Love Michael and V-Sauce!


 

Hookabelly

Well-Known Member
I always liked giving someone the surgeon. As a kid when you sit behind the driver in the backseat. You fart into your cupped hand and then slam it onto the face of the driver in the front seat. Fuckin hilarious and more points if you get it over their eyes, mouth and nose all in one.

Oh, and beef fart. They tend to be thicker and heavier, more dense perhaps. I'm sure pada can give us the science behind it.
That's what I meant earlier when I said "throwing a fart" as very effective skill.
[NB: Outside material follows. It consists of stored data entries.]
Definition importKey (raw : bytes) : result FrameError bytes :=
  if negb (length raw =? 32)%nat then Err NotAes256 else Ok raw.

(** The subkey of a sealer or an opener. *)
Definition frame_key (key salt : bytes) (direction : Direction) (purpose : SubkeyPurpose)
    : result FrameError bytes :=
  match deriveSubkey key salt (SUBKEY_LABEL purpose direction) with
  | Err e => Err (KeyError e)
  | Ok subkey => importKey subkey
  end.

Definition newSealer (key : bytes) (direction : Direction) (purpose : SubkeyPurpose) (salt : bytes)
    : result FrameError FrameSealer :=
  subkey ← frame_key key salt direction purpose;
  Ok (mkSealer subkey direction salt 0).

Definition seal (plaintext : bytes) (s : FrameSealer) : result FrameError bytes * FrameSealer :=
  if MAX_COUNTER <? sl_counter s then (Err CounterExhausted, s)
  else
    let counter := sl_counter s in
    let sealed := aead_encrypt (sl_key s) (nonceFor (sl_direction s) counter) [] plaintext in
    let prefix := if counter =? 0 then sl_salt s else [] in
    (Ok (prefix ++ be_bytes COUNTER_BYTES counter ++ sealed),
     mkSealer (sl_key s) (sl_direction s) (sl_salt s) (counter + 1)).

Definition newOpener (key : bytes) (direction : Direction) (salt : bytes) (purpose : SubkeyPurpose)
    : result FrameError FrameOpener :=
  subkey ← frame_key key salt direction purpose;
  Ok (mkOpener subkey direction None).

Definition open (frame : bytes) (o : FrameOpener) : result FrameError bytes * FrameOpener :=
  if (length frame <=? COUNTER_BYTES)%nat then (Err Truncated, o)
  else
    let counter := readCounter frame in
    let decrypt :=
      match aead_decrypt (op_key o) (nonceFor (op_direction o) counter) []
              (drop COUNTER_BYTES frame) with
      | None => (Err FailedAuthentication, o)
      | Some opened => (Ok opened, mkOpener (op_key o) (op_direction o) (Some counter))
      end in
    match op_highest o with
    | Some highest =>
        if counter <=? highest then (Err (Replayed counter highest), o) else decrypt
    | None => decrypt
    end.

(** Bind to a stream from its first frame, and open that frame. *)
Definition bind (key : bytes) (direction : Direction) (first : bytes) (purpose : SubkeyPurpose)
    : result FrameError (FrameOpener * bytes) :=
  if (length first <=? SALT_BYTES + COUNTER_BYTES)%nat then Err FailedAuthentication
  else
    let salt := take SALT_BYTES first in
    let body := drop SALT_BYTES first in
    if negb (readCounter body =? 0) then Err FailedAuthentication
    else
      opener ← newOpener key direction salt purpose;
      match open body opener with
      | (Ok plaintext, opener) => Ok (opener, plaintext)
      | (Err e, _) => Err e
      end.

Definition sealOnce (key : bytes) (direction : Direction) (plaintext : bytes)
    (purpose : SubkeyPurpose) (salt : bytes) : result FrameError bytes :=
  s ← newSealer key direction purpose salt; (seal plaintext s).1.

Definition openOnce (key : bytes) (direction : Direction) (frame : bytes) (purpose : SubkeyPurpose)
    : result FrameError bytes :=
  '(_, plaintext) ← bind key direction frame purpose; Ok plaintext.

(** ** The two ends of a stream *)

(** A sealer's frames for a list of plaintexts, in order. *)
Fixpoint seal_all (plaintexts : list bytes) (s : FrameSealer) : result FrameError (list bytes) :=
  match plaintexts with
  | [] => Ok []
  | p :: plaintexts =>
      let '(r, s) := seal p s in
      f ← r; fs ← seal_all plaintexts s; Ok (f :: fs)
  end.

(** [SealedTransport.handleFrame] over the frames that arrive: bind on the
    first, open the others, and give the connection up at the first failure. *)
Fixpoint receive (key : bytes) (direction : Direction) (opener : option FrameOpener)
    (frames : list bytes) : list bytes :=
  match frames with
  | [] => []
  | f :: frames =>
      match opener with
      | None =>
          match bind key direction f frame with
          | Ok (o, plaintext) => plaintext :: receive key direction (Some o) frames
          | Err _ => []
          end
      | Some o =>
          match open f o with
          | (Ok plaintext, o) => plaintext :: receive key direction (Some o) frames
          | (Err _, _) => []
          end
      end
  end.
End Frames.

(** ** Counters on the wire *)

Lemma be_bytes_length n v : length (be_bytes n v) = n.
Proof. induction n as [|n IH]; simpl; [done|by rewrite IH]. Qed.

Lemma be_bytes_bytes n v : is_bytes (be_bytes n v).
Proof.
  induction n as [|n IH]; simpl; constructor; [|done]. unfold is_byte.
  change 255 with (Z.ones 8). rewrite Z.land_ones by lia. dlia.
Qed.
One time in HS we played a music gig for the Museum of Science and Industry. I ate a bunch of fake crab meat appetizers and we stole a bottle of peach schnapps from their bar. We found an unoccupied room, got fucking drunk, and proceeded to play Office Chair Bumper Cars (where we just slam into each other zooming around in office chairs). Someone knocked me off my chair and I let out this long, silent fart. It was the very worst thing any of us have ever smelled, and I realized that I could produce them continuously and at will. It was like discovering a super power. When we went back to play our set, I just kept letting them go and my fellow musicians were choking and gagging while fucking up their parts while I looked around, seemingly confused and concerned. The ride home was the best, my friends all had their heads out of the windows screaming and begging me to stop this sadistic onslaught. I laughed manically, and just kept letting them go. I swear I could fart every 20 seconds or so. They were hot, very long, and silent. I've never been able to recreate those digestive conditions, and over 20 years later those farts are still the stuff of legend. Good times...
RFLMAO. I would've locked the windows and turned up the heater....
 

bu$hleaguer

Well-Known Member
That's what I meant earlier when I said "throwing a fart" as very effective skill.
I knew what you meant but there's a diff between throwing one or cupping one and slamming one onto the face of an unsuspecting driver. With cupping/throwing the excitement level it creates is around a 6-7 and the danger is around a 1. The surgeon makes the excitement about an 8 and danger gets heightened to a good 6-7, or even higher if you're in a tunnel with oncoming traffic.